Our old friends the eagles are around as well.  I haven't seen any signs that they are building the nest again, but I've been watching the perch tree more than the nest tree.  Since the park has been open, they have not had offspring.  We'll see what happens this year.  Maybe they are just enjoying their retirement.  They must have had about 30 offspring in the time they have been nesting here, since 1989 or so.  In this recent video, the eagle has his or her head turned completely backward so both the beak and the tail are pointing toward the camera.  I wonder if they can turn their heads as far as owls can. 

January 18th.

I had debated whether or not to try to keep a journal this year, since my notes from 2007 and 2006 were inconsistent and sporadic.  Since it's already January 18th, I've missed the boat for keeping a daily journal.  However, I've noticed things in the park that I would like to keep track of for later, so I will keep another imperfect journal for another year.

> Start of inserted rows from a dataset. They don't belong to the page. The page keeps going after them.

Definition cand_objs (objs : Z -> list (list Z)) (c : cand) : list (list Z) :=
  let '(path, cb, req) := c in map (app path) (List.filter (oid_ltb req) (objs cb)).

(** What the agent expects of the handlers: a GETNEXT request returns the
    first instance after the requested one with a value of the type its tag
    announces, or an exception tag (or a Lua error) when there is none. *)
Class LuaNext {W : Type} (call : W -> Z -> Z -> list Z -> lua_value -> lua_value -> W * option lua_ret)
    (objs : Z -> list (list Z)) : Prop := {
  ln_sorted cb : StronglySorted oid_lt (objs cb);
  ln_arcs cb : Forall (fun s => s <> [] /\ Forall is_arc s) (objs cb);
  ln_next w cb req :
    match call w cb MIB_REQ_GETNEXT req LNil LNil with
    | (_, None) => next_obj req (objs cb) = None
    | (_, Some lr) =>
        match next_obj req (objs cb) with
        | None => MIB_TAG_VALID (u8 (lr_tag lr)) = false
        | Some s => s32 (lr_err lr) = 0 /\ MIB_TAG_VALID (u8 (lr_tag lr)) = true /\ lr_oid lr = LTab s /\
            forall n m, zlen m = MIB_VALUE_MAX_LEN ->
              is_ok (read_value (lr_val lr) {| tag := u8 (lr_tag lr); length_ := n; value := m |}) = true
        end
    end;
}.

(** ** Lemmas *)

Lemma filter_true {A} (f : A -> bool) l : Forall (fun x => f x = true) l -> List.filter f l = l.
Proof. induction 1 as [|x l Hx _ IH]; simpl; [done|]. by rewrite Hx, IH. Qed.
Lemma filter_false {A} (f : A -> bool) l : Forall (fun x => f x = false) l -> List.filter f l = [].
Proof. induction 1 as [|x l Hx _ IH]; simpl; [done|]. by rewrite Hx, IH. Qed.
Lemma filter_concat {A} (f : A -> bool) ls : List.filter f (concat ls) = concat (map (List.filter f) ls).
Proof. induction ls as [|l ls IH]; simpl; [done|]. by rewrite List.filter_app, IH. Qed.
Lemma filter_map_ext {A B} (f : B -> bool) (g : A -> bool) (h : A -> B) l :
  (forall x, f (h x) = g x) -> List.filter f (map h l) = map h (List.filter g l).
Proof. intros E. induction l as [|x l IH]; simpl; [done|]. rewrite E. destruct (g x); simpl; by rewrite IH. Qed.

Lemma oid_ltb_app p a b : oid_ltb (p ++ a) (p ++ b) = oid_ltb a b.
Proof. induction p as [|x p IH]; simpl; [done|]. by rewrite IH, Z.ltb_irrefl, Z.eqb_refl. Qed.
(* ===== verification/MibResult.v ===== *)
(** * What a search leaves in the result

    [mib_tree_search] and [mib_tree_search_next] hand the variable of the
    result to the handlers and store exception tags into it.  The class
    [KeepsVar] states what a protocol's contract with its handlers has to show
    for one handler call; the lemmas carry it over to the searches, for both
    protocols. *)

From S2P Require Import Prelude Asn1 Oid MibNode MibSpec MibTree MibSearch MibNext.

(** Requests that do not write. *)
Definition reading (op : Z) : Prop := op = MIB_REQ_GET \/ op = MIB_REQ_GETNEXT.

(** [Inv] holds of the variable before a call of a handler, [Snd] behind it:
    then the variable can be sent. *)
Class KeepsVar {W : Type} (call : W -> Z -> Z -> list Z -> lua_value -> lua_value -> W * option lua_ret)
    (Inv Snd : Variable_t -> Prop) : Prop := {
  kv_inv v : Snd v -> Inv v;
  kv_exception t v : MIB_TAG_VALID t = false -> is_u8 t -> Inv v -> Snd (set_tag t v);
  kv_lua w cb op sub v w' s : reading op -> Inv v -> lua_search call w cb op sub v = Ok (w', s) -> Snd (sr_var s);
}.

Section Keeps.
Context {W : Type} {call : W -> Z -> Z -> list Z -> lua_value -> lua_value -> W * option lua_ret}.
Context {Inv Snd : Variable_t -> Prop} `{HK : !KeepsVar call Inv Snd}.

Lemma instance_search_keeps w r w' r' ret :
  mib_instance_search call w r = Ok (w', r', ret) -> reading (request r) -> Inv (var r) ->
  Snd (var r') /\ request r' = request r.
Proof.
  unfold mib_instance_search. intros E Hq Hv.
  apply res_bind_Ok in E as (at_ & _ & E). apply res_bind_Ok in E as (sub & _ & E). apply res_bind_Ok in E as ([w1 s] & E1 & E).
  pose proof (kv_lua _ _ _ _ _ _ _ Hq Hv E1) as H.
  apply res_bind_Ok in E as (r2 & E2 & E). injection E as <- <- <-. destruct (sr_inst s) as [l|].
  - apply res_bind_Ok in E2 as (buf & _ & E2). injection E2 as <-. done.
  - injection E2 as <-. done.
Qed.

Lemma tree_search_loop_keeps rest : forall w node off r w' n r',
  mib_tree_search_loop call w node off rest r = Ok (w', n, r') -> reading (request r) -> Inv (var r) ->
  Snd (var r') /\ request r' = request r.
Proof.
  assert (forall r t i n, is_u8 t -> MIB_TAG_VALID t = false -> Inv (var r) ->
    Snd (var (set_inst i n (set_var (set_tag t (var r)) r))) /\
    request (set_inst i n (set_var (set_tag t (var r)) r)) = request r) as Hx.
  { intros r t i n Ht Hm Hv. split; [by apply kv_exception|done]. }
  induction rest as [|x rest IH]; intros w node off r w' n r' E Hq Hv.
  - destruct node as [[gn|cb]|]; cbn [mib_tree_search_loop] in E; injection E as <- <- <-; by apply Hx.
  - destruct node as [[gn|cb]|]; cbn [mib_tree_search_loop] in E.
    + apply res_bind_Ok in E as (i & _ & E). destruct (0 <=? i); [|injection E as <- <- <-; by apply Hx].
      apply res_bind_Ok in E as (c & _ & E). by eapply IH.
    + apply res_bind_Ok in E as ([[w1 r1] ret] & E1 & E). injection E as <- <- <-.
      by apply instance_search_keeps in E1 as [H1 H2].
    + injection E as <- <- <-. by apply Hx.
Qed.

Lemma tree_search_keeps root w view o r w' n r' :
  mib_tree_search call root w view o r = Ok (w', n, r') -> reading (request r) -> Inv (var r) ->
  Snd (var r') /\ request r' = request r.
Proof.
  unfold mib_tree_search. intros E Hq Hv. apply res_bind_Ok in E as (buf & _ & E). destruct (_ <=? 0).
  - injection E as <- <- <-. split; [by apply kv_exception|done].
  - by apply tree_search_loop_keeps in E.
Qed.

Lemma search_next_loop_keeps fuel view orig : forall w r node imm p stk off n w' r',
  search_next_loop call fuel view orig w r node imm p stk off n = Ok (w', r') ->
  request r = MIB_REQ_GETNEXT -> Inv (var r) -> Snd (var r') /\ request r' = MIB_REQ_GETNEXT.
Proof.
  induction fuel as [|fuel IH]; intros w r node imm p stk off n w' r' E Hq Hv; [done|]. cbn [search_next_loop] in E.
  assert (forall w1 r1, request r1 = MIB_REQ_GETNEXT -> Inv (var r1) ->
    match nbl_pop stk with
    | None => r ← end_of_view orig r1; Ok (w1, r)
    | Some (nbl, stk) => search_next_loop call fuel view orig w1 r1 (nbl_node nbl) true (Some (n_idx nbl)) stk (off - 1) n
    end = Ok (w', r') -> Snd (var r') /\ request r' = MIB_REQ_GETNEXT) as Hback.
  { intros w1 r1 Hq1 Hv1 E1. destruct (nbl_pop stk) as [[nbl stk']|]; [by eapply IH|].
    apply res_bind_Ok in E1 as (r2 & E2 & E1). injection E1 as <- <-. unfold end_of_view in E2.
    apply res_bind_Ok in E2 as (buf & _ & E2). injection E2 as <-. split; [by apply kv_exception|done]. }
  destruct node as [[gn|cb]|]; [| |by eapply Hback].
  - destruct imm.
    + apply res_bind_Ok in E as (x & _ & E). apply res_bind_Ok in E as (buf & _ & E). apply res_bind_Ok in E as (c & _ & E).
      by eapply IH.
    + apply res_bind_Ok in E as (target & _ & E). apply res_bind_Ok in E as (index & _ & E).
      destruct (_ && _); [by eapply Hback|]. destruct (_ && _); [by eapply IH|].
      apply res_bind_Ok in E as (x & _ & E). apply res_bind_Ok in E as (buf & _ & E). apply res_bind_Ok in E as (c & _ & E).
      apply res_bind_Ok in E as (g & _ & E). by eapply IH.
  - apply res_bind_Ok in E as ([[w1 r1] ret] & E1 & E). 
    apply instance_search_keeps in E1 as [H1 H2]; [|right; exact Hq|done]. cbn in H2.
    destruct (MIB_TAG_VALID _).
    + apply res_bind_Ok in E as (u & _ & E). apply res_bind_Ok in E as (found & _ & E).
      destruct (_ =? 0); [eapply Hback; [| |exact E]; [cbn; by rewrite H2|by apply kv_inv]|]. injection E as <- <-. split; [done|]. cbn. by rewrite H2.
    + eapply Hback; [| |exact E]; [cbn; by rewrite H2|by apply kv_inv].
Qed.

Lemma search_next_keeps fuel root w view orig r w' r' :
  mib_tree_search_next call fuel root w view orig r = Ok (w', r') -> request r = MIB_REQ_GETNEXT -> Inv (var r) ->
  Snd (var r') /\ request r' = MIB_REQ_GETNEXT.
Proof.
  unfold mib_tree_search_next. intros E Hq Hv.
  assert (forall (r : oid_search_res) w1 n1 r1, Inv (var r) ->
    mib_tree_search call root w view view (set_request MIB_REQ_GET r) = Ok (w1, n1, r1) -> Inv (var r1)) as Hs.
  { intros r0 w1 n1 r1 Hv0 E0. apply tree_search_keeps in E0 as [?%kv_inv _]; [done|by left|done]. }
  destruct (0 <? _).
  { apply res_bind_Ok in E as ([[w1 n1] r1] & E1 & E). apply Hs in E1; [|done]. apply res_bind_Ok in E as (n2 & _ & E).
    apply res_bind_Ok in E as (buf & _ & E). apply res_bind_Ok in E as (off & _ & E). by apply search_next_loop_keeps in E. }
  destruct (_ <? 0).
  { apply res_bind_Ok in E as ([[w1 n1] r1] & E1 & E). apply Hs in E1; [|done]. apply res_bind_Ok in E as (n2 & _ & E).
    apply res_bind_Ok in E as (off & _ & E). by apply search_next_loop_keeps in E. }
  apply res_bind_Ok in E as (buf & _ & E). by apply search_next_loop_keeps in E.
Qed.
End Keeps.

Some notes about the first few weeks of the year:  the woodpeckers have been very active, and they allowed me to take a close-up video of one of them ripping apart an old, dead alder.  The eagles are around, as are Great Horned Owls and Western Screech Owls.  An alder near the parking lot fell westward onto private property, smashing a vine maple in the process.  Down at the beach, a chunk of land about fifty square feet fell about four feet.  Is that a landslide or a slump?  Last December was very wet, and the high tides have removed the protecting driftwood and undercut the toe of the slope.  Also, this area is infested with Himalayan blackberries, which crowd out native species but don't bind the soil well.  The slide or slump is about twenty feet south of the bottom of the stairs.  If this slide grew larger, it could endanger the stairs.